Functions that can generate predictive models include Naive Bayes, K-means nearest neighbor, decision trees, and logistic regression. The model generated by such a function is usually in JSON format. The model can be stored in a file system, but it is more commonly stored in a database.

To test the accuracy of your model, have a human classify a subset of the emails—for example, 1,000 emails—using the desired criteria. (The subset is called the sample data set and the human-generated result is called the known outcome.) You apply the model to the sample data set and compare the results to the known outcome.
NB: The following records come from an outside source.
(** ** The text layout: buffers and counts *)

Lemma layoutRunes_app p f twp st a b :
  layoutRunes p f twp st (a ++ b)
  = st' ← layoutRunes p f twp st a; layoutRunes p f twp st' b.
Proof.
  revert st. induction a as [|r a IH]; intros st; simpl.
  - reflexivity.
  - unfold mbind, Res_bind in *.
    destruct (layoutRune p f twp st r) as [st1|e]; [apply IH | reflexivity].
Qed.

Lemma length_overwrite {A : Type} (dst : list A) off (src : list A) :
  0 ≤ off ≤ len dst → length (overwrite dst off src) = length dst.
Proof.
  unfold overwrite, len. intros Hoff.
  rewrite !length_app, !length_take, length_drop. lia.
Qed.

Lemma overwrite_app {A : Type} (dst k : list A) off (src : list A) :
  0 ≤ off → off + len src ≤ len dst →
  overwrite (dst ++ k) off src = overwrite dst off src ++ k.
Proof.
  unfold overwrite, len. intros H0 Hfit.
  rewrite take_app_le by lia.
  rewrite (take_ge src (Z.to_nat (Z.of_nat (length (dst ++ k)) - off)))
    by (rewrite length_app; lia).
  rewrite (take_ge src (Z.to_nat (Z.of_nat (length dst) - off))) by lia.
  rewrite drop_app_le by lia.
  rewrite <- !app_assoc. reflexivity.
Qed.

Lemma u16_range z : 0 ≤ u16 z < 65536.
Proof. unfold u16. apply Z.mod_pos_bound. lia. Qed.

Lemma u16_le z : 0 ≤ z → u16 z ≤ z.
Proof. unfold u16. intros. apply Z.mod_le; lia. Qed.

Lemma u16_small z : 0 ≤ z < 65536 → u16 z = z.
Proof. unfold u16. intros. apply Z.mod_small. lia. Qed.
Now you know the reliability of the model (its margin of error) and can fine-tune it. After fine-tuning the model, you can use it to analyze new sets of emails, with a known margin of error.

For machine learning, the inputs to the SQL-MapReduce function are a predictive model (usually in JSON format) and one or more data sets to be analyzed using the model. The model must be applied to each row of input from the new data set; therefore, it is a dimensional input. The other inputs are partitioned inputs.